¿Qué debe aportar el vino al menú?
Ésta, sin duda, es la gran pregunta y por tanto, cada cual debe meditar sobre ella y contestarla según su visión de la buena mesa.
A mi entender, el vino debe cumplir tres funciones:
- Restaurar el equilibrio de la boca después del bocado de comida.
- Complementar, casi como una guarnición, los platos.
- Enriquecer en su contexto general todo el menú.
En primer lugar, digo restaurar y no refrescar, porque, por ejemplo, si estamos tomando una comida fría, tendremos la boca destemplada y agradeceremos mucho más una bebida cálida que otra fría que, lejos de reconfortar el paladar, nos lo machacará aún más.
Esto es algo muy infrecuente en España. Hagan la prueba y verán como un tinto cálido, versus un reserva de Rioja, casa de maravilla con unas almejas crudas o unos percebes. Sin embargo, un cocido es habitualmente acompañado de grandes tintos para soportar la fuerza del plato, sin contar con que recalientan aún más la boca. Hoy día hay excelentes blancos, con un temperamento mayor que muchos tintos y que, lejos de desmerecer el menú, pueden ser una verdadera fiesta al limpiar la lengua de la grasa dejada por los distintos componentes de cerdo que lleva este plato, además de refrescarla y dejarla restaurada para el siguiente bocado.
En segundo, hablo de acompañar como si de una guarnición se tratase.
Y es que todos los requisitos que debe cumplir una buena guarnición, deben darse en ese vino que pretendamos casar.
No puede en ningún caso anular los sabores fundamentales, sino tener incluso la virtud de realzarlos. Debe haber un cierto contraste para que el resultado sea más divertido de consumir. No olvidemos que comer debe ser siempre un placer y no un examen de erudición, como algunos compañeros de la crítica están promoviendo.
¿De qué me sirve un menú perfecto si al final no me ha hecho vibrar y disfrutar?
Yo prefiero unos buenos boquerones en vinagre con patatas fritas acompañados de una cerveza helada, a un “Menú degustación” técnicamente perfecto, pero sin transmisión de emociones.

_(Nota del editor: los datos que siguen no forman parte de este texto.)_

(** Inside a line: it is either held back as a possible tag, or released. *)
Lemma parse_in_line l a (s : list segment) :
  LF ∉ l →
  foldl parse_char (line_start a, s, []) l =
    ({| specs := tags; active_tag := a; detect_tag := true; line_buffer := l |}, s, []) ∨
  ∃ s1 run, foldl parse_char (line_start a, s, []) l =
      ({| specs := tags; active_tag := a; detect_tag := false; line_buffer := [] |}, s1, run) ∧
    push_text a run s1 = push_text a l s ∧ not_tag l.
Proof.
  induction l as [|ch l IH] using rev_ind; intros Hlf; [by left|].
  apply not_elem_of_app in Hlf as [Hl Hch]. rewrite not_elem_of_cons in Hch. rewrite foldl_snoc.
  destruct (IH Hl) as [->|(s1 & run & -> & Hrun & l1 & l2 & Heq & Hnt)].
  - unfold parse_char. cbn [detect_tag line_buffer specs active_tag]. rewrite decide_True by done.
    rewrite (proj2 (N.eqb_neq ch LF)) by naive_solver.
    destruct (_ || _) eqn:E; [by left|]. right. apply orb_false_iff in E as [H1 H2].
    exists (push_text a (l ++ [ch]) s), []. rewrite push_text_nil. split_and!; [done..|].
    exists (l ++ [ch]), []. rewrite app_nil_r. apply bool_decide_eq_false in H1. split_and!; try done.
    set_solver.
  - right. unfold parse_char. cbn [detect_tag]. rewrite (proj2 (N.eqb_neq ch LF)) by naive_solver.
    exists s1, (run ++ [ch]). split_and!; [done| |].
    + by rewrite !push_text_app, Hrun.
    + exists l1, (l2 ++ [ch]). by rewrite Heq, <-app_assoc.
Qed.

Lemma not_tag_app l x : not_tag l → not_tag (l ++ x).
Proof. intros (l1 & l2 & -> & H). exists l1, (l2 ++ x). by rewrite <-app_assoc. Qed.

Lemma parse_whole_line l a (s : list segment) :
  LF ∉ l →
  foldl parse_char (line_start a, s, []) (l ++ [LF]) =
  let '(a', s') := line_effect tags a (l ++ [LF]) s in (line_start a', s', []).
Proof.
  intros Hl. rewrite foldl_snoc. destruct (parse_in_line l a s Hl) as [->|(s1 & run & -> & Hrun & Hnt)].
  - unfold parse_char, finish_line. cbn [detect_tag line_buffer specs active_tag].
    rewrite decide_True, N.eqb_refl by done. by destruct (line_effect tags a (l ++ [LF]) s).
  - rewrite not_tag_effect by (by apply not_tag_app). unfold parse_char. cbn [detect_tag].
    unfold line_start. cbn. by rewrite !push_text_app, Hrun.
Qed.

(** Parsing and finishing reads the lines. *)
Lemma parse_reads_lines ls a (s : list segment) :
  inclusive_lines ls →
  let '(p, s1) := flush_run (foldl parse_char (line_start a, s, []) (concat ls)) in
  seg_app s1 (tagged_finish p).2 = close_active (read_lines a s ls).
Proof.
  intros Hls. revert a s. induction Hls as [|l Hl Hne|l ls Hl _ IH]; intros a s; simpl concat.
  - cbn [foldl]. rewrite flush_run_eq, push_text_nil. unfold tagged_finish. simpl. by destruct a.
  - rewrite app_nil_r. unfold read_lines. simpl foldl.
    destruct (parse_in_line l a s Hl) as [->|(s1 & run & -> & Hrun & Hnt)].
    + rewrite flush_run_eq, push_text_nil. unfold tagged_finish.
      cbn [line_buffer active_tag specs]. rewrite decide_False by done.
      pose proof (line_effect_seg_app tags a l s []) as Heq. cbn in Heq.
      destruct (line_effect tags a l []) as [a' s']. cbn [fst snd]. rewrite Heq.
      unfold close_active. cbn [fst snd]. destruct a'; by rewrite ?push_segment_app.
    + rewrite flush_run_eq. cbn [active_tag]. rewrite Hrun, not_tag_effect by done. by destruct a.
  - rewrite foldl_app, parse_whole_line by done. unfold read_lines. simpl foldl.
    destruct (line_effect tags a (l ++ [LF]) s) as [a' s']. apply IH.
Qed.

End lines.

(** *** Plans *)

Definition unmap_segment (s : ProposedPlanSegment) : TaggedLineSegment PlanTag :=
  match s with
  | PlanNormal text => SegNormal text
  | ProposedPlanStart => SegTagStart ProposedPlan
  | ProposedPlanDelta text => SegTagDelta ProposedPlan text
  | ProposedPlanEnd => SegTagEnd ProposedPlan
  end.

Lemma unmap_map s : unmap_segment (map_segment s) = s.
Proof. by destruct s as [|[]|[]|[]]. Qed.

(** Plan segments are equivalent when they agree once adjacent text is joined. *)
Definition plan_normal (l : list ProposedPlanSegment) : list (TaggedLineSegment PlanTag) :=
  seg_app [] (unmap_segment <$> l).

Global Instance plan_equiv : ExtractedEquiv ProposedPlanSegment :=
  λ a b, plan_normal a = plan_normal b.

Lemma seg_app_snoc {T} `{!EqDecision T} (s t : list (TaggedLineSegment T)) x :
  seg_app s (t ++ [x]) = push_segment (seg_app s t) x.
Proof. unfold seg_app. by rewrite foldl_app. Qed.

Lemma seg_app_normal {T} `{!EqDecision T} (s t : list (TaggedLineSegment T)) :
  seg_app s (seg_app [] t) = seg_app s t.
Proof.
  induction t as [|x t IH] using rev_ind; [done|].
  by rewrite !seg_app_snoc, <-push_segment_app, IH.
Qed.

Lemma plan_normal_app a b : plan_normal (a ++ b) = seg_app (plan_normal a) (plan_normal b).
Proof.
  unfold plan_normal. rewrite fmap_app, seg_app_normal. unfold seg_app. by rewrite foldl_app.
Qed.

Definition plain (s : TaggedLineSegment PlanTag) : rstring :=
  match s with SegNormal text => text | _ => [] end.

Lemma map_segments_spec segments :
  map_segments segments = Build_StreamTextChunk (concat (plain <$> segments)) (map_segment <$> segments).
Proof.
  induction segments as [|x l IH] using rev_ind; [done|]. unfold map_segments in *.
  rewrite foldl_snoc, IH. simpl. rewrite !fmap_app, concat_app. simpl. rewrite app_nil_r.
  by destruct x as [|[]|[]|[]].
Qed.

Lemma plain_push_segment (s : list (TaggedLineSegment PlanTag)) x :
  concat (plain <$> push_segment s x) = concat (plain <$> s) ++ plain x.
Proof.
  assert (∀ y, concat (plain <$> s ++ [y]) = concat (plain <$> s) ++ plain y) as Hsnoc.
  { intros y. rewrite fmap_app, concat_app. simpl. by rewrite app_nil_r. }
  destruct x as [text|tag|tag text|tag]; simpl push_segment; rewrite ?Hsnoc; try done.
  - case_decide; [subst; simpl; by rewrite app_nil_r|].
    destruct (last s) as [[e| | |]|] eqn:E; rewrite ?Hsnoc; try done.
    apply last_Some in E as [s' ->]. rewrite take_snoc, !fmap_app, !concat_app. simpl.
    by rewrite !app_nil_r, app_assoc.
  - case_decide; [subst; simpl; by rewrite app_nil_r|].
    destruct (last s) as [[| |tag' e|]|] eqn:E; rewrite ?Hsnoc; try done.
    case_decide; rewrite ?Hsnoc; try done.
    apply last_Some in E as [s' ->]. rewrite take_snoc, !fmap_app, !concat_app. simpl.
    by rewrite !app_nil_r.
Qed.

Lemma plain_seg_app (s t : list (TaggedLineSegment PlanTag)) :
  concat (plain <$> seg_app s t) = concat (plain <$> s) ++ concat (plain <$> t).
Proof.
  induction t as [|x t IH] using rev_ind; [simpl; by rewrite app_nil_r|].
  rewrite seg_app_snoc, plain_push_segment, IH, fmap_app, concat_app. simpl.
  by rewrite app_nil_r, app_assoc.
Qed.

Lemma map_segments_seg_app s t :
  chunk_equiv (map_segments (seg_app s t)) (chunk_append (map_segments s) (map_segments t)).
Proof.
  rewrite !map_segments_spec. split; simpl; [apply plain_seg_app|].
  unfold extracted_equiv, plan_equiv. rewrite plan_normal_app. unfold plan_normal.
  rewrite <-!list_fmap_compose, !seg_app_normal.
  assert (∀ l : list (TaggedLineSegment PlanTag), (unmap_segment ∘ map_segment) <$> l = l) as Hid.
  { intros l. rewrite <-(list_fmap_id l) at 2. apply list_fmap_ext. intros ???. apply unmap_map. }
  by rewrite !Hid, seg_app_assoc.
Qed.

Global Instance plan_laws : StreamTextLaws ProposedPlanParser ProposedPlanSegment.
Proof.
  refine {| stream_ok := λ _, True |}.
  - split; unfold extracted_equiv, plan_equiv; [done| |]; congruence.
  - intros a a' Ha b b' Hb. unfold extracted_equiv, plan_equiv in *. rewrite !plan_normal_app. congruence.
  - intros p s _. simpl. destruct (tagged_parse (plan_parser p) s). eauto.
  - intros [p] _. done.
  - intros p a b p1 c1 p2 c2 _. simpl. rewrite tagged_parse_app.
    destruct (tagged_parse (plan_parser p) a) as [q1 s1]. intros [= <- <-]. simpl.
    destruct (tagged_parse q1 b) as [q2 s2]. intros [= <- <-]. eexists. split; [done|].
    apply map_segments_seg_app.
  - intros p _. simpl. by destruct (tagged_finish (plan_parser p)).
Defined.

Lemma plan_ok (p : ProposedPlanParser) : stream_ok (T := ProposedPlanSegment) p.
Proof. exact I. Qed.

(** ** Properties *)

(** A caller that parses deltas and joins the segments. *)
Definition feed {T} `{!EqDecision T} (p : TaggedLineParser T) (deltas : list rstring)
    : TaggedLineParser T * list (TaggedLineSegment T) :=
  foldl (λ st delta, let '(p, s) := tagged_parse st.1 delta in (p, seg_app st.2 s)) (p, []) deltas.

Lemma feed_parse {T} `{!EqDecision T} (p : TaggedLineParser T) deltas :
  feed p deltas = let '(q, s) := tagged_parse p (concat deltas) in (q, seg_app [] s).
Proof.
  induction deltas as [|d ds IH] using rev_ind; [done|]. unfold feed in *.
  rewrite foldl_snoc, IH, concat_app. simpl. rewrite app_nil_r, tagged_parse_app.
  destruct (tagged_parse p (concat ds)) as [q s]. simpl. destruct (tagged_parse q d) as [q' s'].
  by rewrite <-seg_app_assoc.
Qed.

(** The streaming parser reads lines.  However the text is cut into deltas,
    the joined segments of all calls and of [finish] are those of a reader that
    looks at one whole line at a time; releasing text before the end of its line
    never misses a tag and never takes text for one. *)
Theorem tagged_parser_reads_lines {T} `{!EqDecision T} (tags : list (TagSpec T)) deltas :
  let '(p, s) := feed (tagged_new tags) deltas in
  seg_app s (tagged_finish p).2 =
  seg_app [] (close_active (read_lines tags None [] (split_inclusive_lf (concat deltas)))).
Proof.
  rewrite feed_parse. pose proof (parse_reads_lines tags _ None [] (split_inclusive_lines (concat deltas))) as H.
  rewrite concat_split_inclusive_lf in H. unfold tagged_parse. fold (line_start tags None) in H.
  change (tagged_new tags) with (line_start tags None).
  destruct (flush_run _) as [p s]. by rewrite <-H, seg_app_assoc.
Qed.
(* ===== verification/Truncate.v ===== *)
(** * Truncation of tool output

    [src/engine/utils/string/src/truncate.rs] and
    [src/engine/utils/output-truncation/src/lib.rs], with [TruncationPolicy] and the
    content items of [src/engine/protocol].  Sizes are [usize] as [N]; a slice that
    is not on a character boundary is [None]. *)

From S2P Require Import Prelude RustStr.

Open Scope N_scope.

Definition APPROX_BYTES_PER_TOKEN : N := 4.

(** [str::len]. *)
Definition ulen (s : rstring) : N := N.of_nat (str_len s).

Definition approx_token_count (text : rstring) : N :=
  saturating_add (ulen text) (APPROX_BYTES_PER_TOKEN - 1) / APPROX_BYTES_PER_TOKEN.

Definition approx_bytes_for_tokens (tokens : N) : N := saturating_mul tokens APPROX_BYTES_PER_TOKEN.

Definition approx_tokens_from_byte_count (bytes : N) : N :=
  saturating_add bytes (APPROX_BYTES_PER_TOKEN - 1) / APPROX_BYTES_PER_TOKEN.

(** The variables of the loop of [split_string]. *)
Record SplitState : Type := {
  prefix_end : N;
  suffix_start : N;
  removed_chars : N;
  suffix_started : bool;
}.

(** The body of the loop, for the character [ch] at [idx]. *)
Definition split_char_at (beginning_bytes tail_start_target idx : N) (ch : char) (st : SplitState)
    : SplitState :=
  let char_end := idx + N.of_nat (len_utf8 ch) in
  if char_end <=? beginning_bytes then
    {| prefix_end := char_end; suffix_start := suffix_start st; removed_chars := removed_chars st;
       suffix_started := suffix_started st |}
  else if tail_start_target <=? idx then
    if suffix_started st then st
    else {| prefix_end := prefix_end st; suffix_start := idx; removed_chars := removed_chars st;
            suffix_started := true |}
  else
    {| prefix_end := prefix_end st; suffix_start := suffix_start st;
       removed_chars := saturating_add (removed_chars st) 1; suffix_started := suffix_started st |}.
(** C34: a task whose [wait_ready] has subscribed to the channel before the flag is ready
    is not left behind: once the flag is ready and no task is about to broadcast it, the
    task can always go on, and two of its turns end the wait, whatever the others do. *)
Theorem subscribed_waiter_returns t s es1 s1 es2 s2 :
  reachable s → is_Some (receiver (task_of s t)) → ready (flag s) = false →
  run s es1 = Some s1 → ready (flag s1) = true → (∀ u, sends (task_of s1 u) = false) →
  run s1 es2 = Some s2 → (t, Sched Cancel) ∉ es1 ++ es2 →
  (wait_returned t s s1 ∨ is_Some (step s1 (t, Sched Go))) ∧
  ((2 ≤ turns t es2)%nat → wait_returned t s s2).
Proof.
  intros Hs%sys_inv_reachable Hrx Hr Hrun1 Hr1 Hquiet Hrun2 [Hc1 Hc2]%not_elem_of_app.
  pose proof (sys_inv_run _ _ _ Hs Hrun1) as Hs1.
  assert (settle_inv t s 2 s1) as Hset.
  { destruct (notify_inv_run t s s es1 s1 Hs Hrun1 Hc1) as [?|(Hl & Hrx1 & Hn)]; [|by left|].
    - right. split_and!; [exists []; by rewrite app_nil_r|done|congruence].
    - right. split_and!; [done..| |by apply steps_left_receiver].
      destruct (Hn Hr1) as [?|[u Hu]]; [done|]. by rewrite Hquiet in Hu. }
  split; [|intros; by eapply settle_inv_run].
  destruct Hset as [?|(_ & Hrx1 & Hv & _)]; [by left|]. right. unfold step.
  destruct (task_step_enabled t (task_of s1 t) (flag s1)) as [[f r] ->]; [apply inv_local, Hs1|done..|].
  by eexists.
Qed.

(** A wake-up can be lost.  Sending fails while the channel has no receiver and then
    leaves its value as it was, so a task that reads the flag before [mark_ready] and
    makes its receiver after it waits on a ready flag for ever: in no continuation of
    the run, of any tasks and any length, does its call go on, unless it is dropped. *)
Theorem lost_wakeup :
  ∃ es s rx,
    run initial es = Some s ∧
    ready (flag s) = true ∧ (2%nat, RMarkReady (Ok true)) ∈ returned s ∧
    task_of s 1 = TWaitReady (WaChanged rx) ∧
    ∀ es' s', run s es' = Some s' → (1%nat, Sched Cancel) ∉ es' →
      task_of s' 1 = TWaitReady (WaChanged rx).
Proof.
  destruct lost_wakeup_run as (s & rx & Hrun & Hst & Hret).
  exists lost_wakeup_events, s, rx. split_and!; [done|apply Hst|rewrite Hret; set_solver|apply Hst|].
  intros es' s' Hrun' Hc. eapply stuck_run; [|done..]. eapply sys_inv_reachable. by eexists.
Qed.

(** A flag without subscriptions becomes ready when it is asked. *)
Lemma is_ready_without_tokens :
  ∃ s, run initial (call_go 0 CallIsReady 6) = Some s ∧
    returned s = [(0%nat, RIsReady true)] ∧ ready (flag s) = true.
Proof.
  destruct new_spec as (Hrd & Hid & Hlk & Htk & _). unfold initial.
  destruct new; simpl in *; subst. eexists. split; [vm_compute; reflexivity|done].
Qed.

Lemma quiet_tasks s :
  map_Forall (λ _ k, sends k = false) (tasks s) → ∀ u, sends (task_of s u) = false.
Proof. intros H u. unfold task_of. destruct (tasks s !! u) eqn:Hu; [by apply (H u)|done]. Qed.

End flag.

(** ** A channel that keeps the laws *)

(** A channel as its value and, for each receiver, whether it has yet to see a value. *)
Record marked_channel := { mc_value : bool; mc_receivers : gmap nat bool }.

#[export] Instance marked_watch : Watch marked_channel nat := {
  watch_channel v := ({| mc_value := v; mc_receivers := {[ 0%nat := false ]} |}, 0%nat);
  watch_send v w :=
    if decide (mc_receivers w = ∅) then w
    else {| mc_value := v; mc_receivers := const true <$> mc_receivers w |};
  watch_subscribe w :=
    let r := fresh (dom (mc_receivers w)) in
    ({| mc_value := mc_value w; mc_receivers := <[r := false]> (mc_receivers w) |}, r);
  watch_borrow w _ := mc_value w;
  watch_changed r w :=
    match mc_receivers w !! r with
    | Some true =>
        Some {| mc_value := mc_value w; mc_receivers := <[r := false]> (mc_receivers w) |}
    | _ => None
    end;
  watch_drop r w := {| mc_value := mc_value w; mc_receivers := delete r (mc_receivers w) |};
  watch_value := mc_value;
  watch_receivers w := dom (mc_receivers w);
  watch_id r := r }.

Lemma marked_notified (w : marked_channel) (r : nat) :
  notified w r ↔ mc_receivers w !! r = Some true.
Proof. unfold notified. simpl. destruct (mc_receivers w !! r) as [[]|]; naive_solver. Qed.

#[export] Instance marked_watch_laws : WatchLaws marked_channel nat.
Proof.
  split; try done; unfold live; intros *; rewrite ?marked_notified; simpl.
  - case_decide; [done|]. simpl. by rewrite dom_fmap_L.
  - rewrite dom_empty_iff_L. by case_decide.
  - intros [b Hb]%elem_of_dom. case_decide as He; [by rewrite He in Hb|]. simpl.
    by rewrite lookup_fmap, Hb.
  - rewrite dom_empty_iff_L. by case_decide.
  - apply is_fresh.
  - by rewrite dom_insert_L.
  - by rewrite lookup_insert_eq.
  - intros Hr. rewrite lookup_insert_ne; [done|]. intros <-. by apply is_fresh in Hr.
  - repeat case_match; naive_solver.
  - intros Hc. destruct (mc_receivers w !! r) as [[]|] eqn:Hr; simplify_eq/=.
    rewrite dom_insert_L. apply elem_of_dom_2 in Hr. set_solver.
  - intros Hc. destruct (mc_receivers w !! r) as [[]|]; simplify_eq/=. by rewrite lookup_insert_eq.
  - intros Hc Hr. destruct (mc_receivers w !! r) as [[]|]; simplify_eq/=. by rewrite lookup_insert_ne.
  - by rewrite dom_delete_L.
  - intros Hr. by rewrite lookup_delete_ne.
Qed.

(** ** Examples *)

Definition marked_run (es : list (nat * event)) : system := default initial (run initial es).

Definition waiting_events : list (nat * event) :=
  call_go 0 CallSubscribe 5 ++ call_go 1 CallWaitReady 6.

Lemma mark_ready_at_most_once_witness :
  (length (marks (marked_run lost_wakeup_events)) ≤ 1)%nat ∧
  length (marks (marked_run lost_wakeup_events)) = 1%nat.
Proof.
  split; [|vm_compute; reflexivity].
  apply (mark_ready_at_most_once (marked_run lost_wakeup_events)).
  exists lost_wakeup_events. vm_compute. reflexivity.
Defined.

Lemma subscribe_loop_terminates_witness :
  ∃ token n, draw_token 3 2 {[ 1 ]} = Some (token, n) ∧ token ≠ 0 ∧ i32_ok token ∧ (token ∉ ({[ 1 ]} : gset Z)).
Proof.
  apply (subscribe_loop_terminates (marked_run waiting_events)).
  - exists waiting_events. vm_compute. reflexivity.
  - vm_compute. reflexivity.
Defined.

Lemma subscribed_waiter_returns_witness :
  wait_returned 1 (marked_run waiting_events)
    (marked_run (waiting_events ++ call_go 2 (CallMarkReady 1) 7 ++ replicate 2 (1%nat, Sched Go))).
Proof.
  refine (proj2 (subscribed_waiter_returns 1 _ (call_go 2 (CallMarkReady 1) 7)
    (marked_run (waiting_events ++ call_go 2 (CallMarkReady 1) 7))
    (replicate 2 (1%nat, Sched Go)) _ _ _ _ _ _ _ _ _) _).
  - exists waiting_events. vm_compute. reflexivity.
  - vm_compute. by eexists.
  - vm_compute. reflexivity.
  - vm_compute. reflexivity.
  - vm_compute. reflexivity.
  - apply quiet_tasks. by apply (bool_decide_eq_true_1 (map_Forall _ _)).
  - vm_compute. reflexivity.
  - set_solver.
  - vm_compute. lia.
Defined.

Lemma lost_wakeup_witness :
  ∃ (es : list (nat * event)) (s : system (W := marked_channel)),
    run initial es = Some s ∧ ready (flag s) = true.
Proof. destruct lost_wakeup as (es & s & rx & Hrun & Hr & _). eauto. Defined.
Lemma push_literal_app segs a b : push_literal (push_literal segs a) b = push_literal segs (a ++ b).
Proof.
  destruct (decide (a = [])) as [->|Ha]; [done|].
  destruct (decide (b = [])) as [->|Hb]; [by rewrite app_nil_r|].
  assert (a ++ b ≠ []) as Hab by (by destruct a).
  destruct (last segs) as [[l|]|] eqn:Hl.
  - apply last_Some in Hl as [segs' ->]. by rewrite !push_literal_snoc, (assoc_L (++)).
  - rewrite !(push_literal_fresh segs) by (done || intros ?; congruence).
    by rewrite push_literal_snoc.
  - rewrite !(push_literal_fresh segs) by (done || intros ?; congruence).
    by rewrite push_literal_snoc.
Qed.

(** Text that is not yet in a segment may as well be. *)
Lemma parse_loop_flush ps segs literal rest cursor :
  parse_loop ps segs literal rest cursor = parse_loop ps (push_literal segs literal) [] rest cursor.
Proof.
  remember (length rest) as n eqn:Hn. revert segs literal rest cursor Hn.
  induction (lt_wf n) as [n _ IH]. intros segs literal rest cursor ->.
  rewrite !(parse_loop_eq ps _ _ rest). destruct rest as [|ch rest]; [done|].
  rewrite push_literal_nil.
  destruct (strip_prefix (OPEN ++ OPEN) _); [done|].
  destruct (strip_prefix (CLOSE ++ CLOSE) _); [done|].
  destruct (strip_prefix OPEN _); [done|]. destruct (starts_with _ _); [done|].
  rewrite (IH (length rest)) by (simpl; lia || done). symmetry.
  rewrite (IH (length rest)) by (simpl; lia || done). by rewrite push_literal_app.
Qed.
Lemma remove_call items e k c :
  call_id_of k e = Some c →
  removes (λ x, output_id_of k x = Some c) items (remove_corresponding_for items (item e)).
Proof.
  intros Hc.
  assert (remove_corresponding_for items (item e) = remove_first_matching (output_matches k c) items)
    as ->.
  { destruct e as [i m], k; simpl in Hc;
      unfold function_call_id, tool_search_call_id, custom_tool_call_id in Hc; simpl in Hc;
      destruct i; try done; simpl; repeat case_match; by simplify_eq/=. }
  destruct (remove_first_matching_spec (output_matches k c) items)
    as [(l1 & x & l2 & -> & Hx%output_matches_spec & ->)|[-> Hn]].
  - left. eauto 6.
  - right. split; [done|]. intros x Hx Ho%output_matches_spec. apply Hn in Hx. congruence.
Qed.

Lemma remove_output items e k c :
  output_id_of k e = Some c →
  removes (λ x, call_id_of k x = Some c) items (remove_corresponding_for items (item e)).
Proof.
  intros Ho.
  assert ((k = KFunction ∧ ∃ id name ns out m, item e = FunctionCallOutput id (Some c) name ns out m) ∨
    remove_corresponding_for items (item e) = remove_first_matching (call_matches k c) items)
    as [(-> & id & name & ns & out & m & ->)| ->].
  { destruct e as [i m], k; simpl in Ho;
      unfold function_output_id, tool_search_output_id, custom_tool_output_id in Ho; simpl in Ho;
      destruct i; try done; repeat case_match; simplify_eq/=; eauto 10. }
  - cbn [remove_corresponding_for].
    pose proof (list_find_delete (λ e, is_function_call c (item e) = true) items) as H1.
    destruct (list_find (λ e, is_function_call c (item e) = true) items) as [[pos x]|].
    { destruct H1 as (l1 & l2 & -> & Hx & ->). left. exists l1, x, l2. split_and!; [done| |done].
      apply call_matches_spec. simpl. by rewrite Hx. }
    pose proof (list_find_delete (λ e, is_local_shell_call c (item e) = true) items) as H2.
    destruct (list_find (λ e, is_local_shell_call c (item e) = true) items) as [[pos x]|].
    { destruct H2 as (l1 & l2 & -> & Hx & ->). left. exists l1, x, l2. split_and!; [done| |done].
      apply call_matches_spec. simpl. by rewrite Hx, orb_true_r. }
    right. split; [done|]. intros x Hx Hc%call_matches_spec. simpl in Hc.
    apply orb_true_iff in Hc as [?|?]; [by apply (H1 x)|by apply (H2 x)].
  - destruct (remove_first_matching_spec (call_matches k c) items)
      as [(l1 & x & l2 & -> & Hx%call_matches_spec & ->)|[-> Hn]].
    + left. eauto 6.
    + right. split; [done|]. intros x Hx Hc%call_matches_spec. apply Hn in Hx. congruence.
Qed.
Lemma record_evicts_oldest_witness :
  measure 400 (user_text (str "hi")) = Some 502%N ∧
  ∃ n self', record 400 (user_text (str "hi")) full = Some self' ∧
    stored (user_text (str "hi")) 502 full n self' ∧ length (items self') = 129.
Proof.
  assert (measure 400 (user_text (str "hi")) = Some 502%N) as Hm by (vm_compute; reflexivity).
  split; [exact Hm|].
  destruct (record_evicts_oldest 400 ltac:(done) (user_text (str "hi")) 502 full Hm) as (n & self' & Hr & Hst).
  exists n, self'. split; [exact Hr|]. split; [exact Hst|].
  vm_compute in Hr. injection Hr as <-. reflexivity.
Defined.

Lemma generation_guards_offsets_witness :
  ∃ self', transcript_run 400 [OpRecord (user_text (str "hi"))] (new_transcript 3) = Some self' ∧
    advanced (new_transcript 3) self'.
Proof.
  eexists. split; [vm_compute; reflexivity|].
  refine (generation_guards_offsets 400 _ [OpRecord (user_text (str "hi"))] _ _ _ _);
    [done|done|vm_compute; reflexivity].
Defined.
End OnePiece.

Y en tercero, considero que el vino en sí debe engrandecer la comida en general.
No me refiero a encarecerla, ni a hacerla fastuosa, sino a darle un fuste acorde con el objetivo perseguido.
Un vinillo de Valdepeñas con gaseosa fría o una buena sangría pueden resultar inolvidables dentro de un determinado contexto.
Nunca olvidaré una chuletada en una bodega de Cigales en la que el dueño tenía un claretillo fresco que sacaba cada poco en una bota.
Nos había invitado un sobrino suyo que era representante de una de las más prestigiosas bodegas de Ribera de Duero y, como es lógico, había abierto unas botellas de reserva y gran reserva para deslumbrarnos.
Todos alabamos aquellas joyas de la enología burgalesa, pero, al final, todas quedaron a medias, mientras que el pobre tío no daba abasto a rellenar la bota porque hasta el sobrino, perdido el protocolo inicial, se tiró por el claretillo como el resto de los allí comparecientes.
Como ven, no encareció el precio, al contrario, pero sí se subió hasta los altares el recuerdo de aquella comida gracias al valor añadido del vino.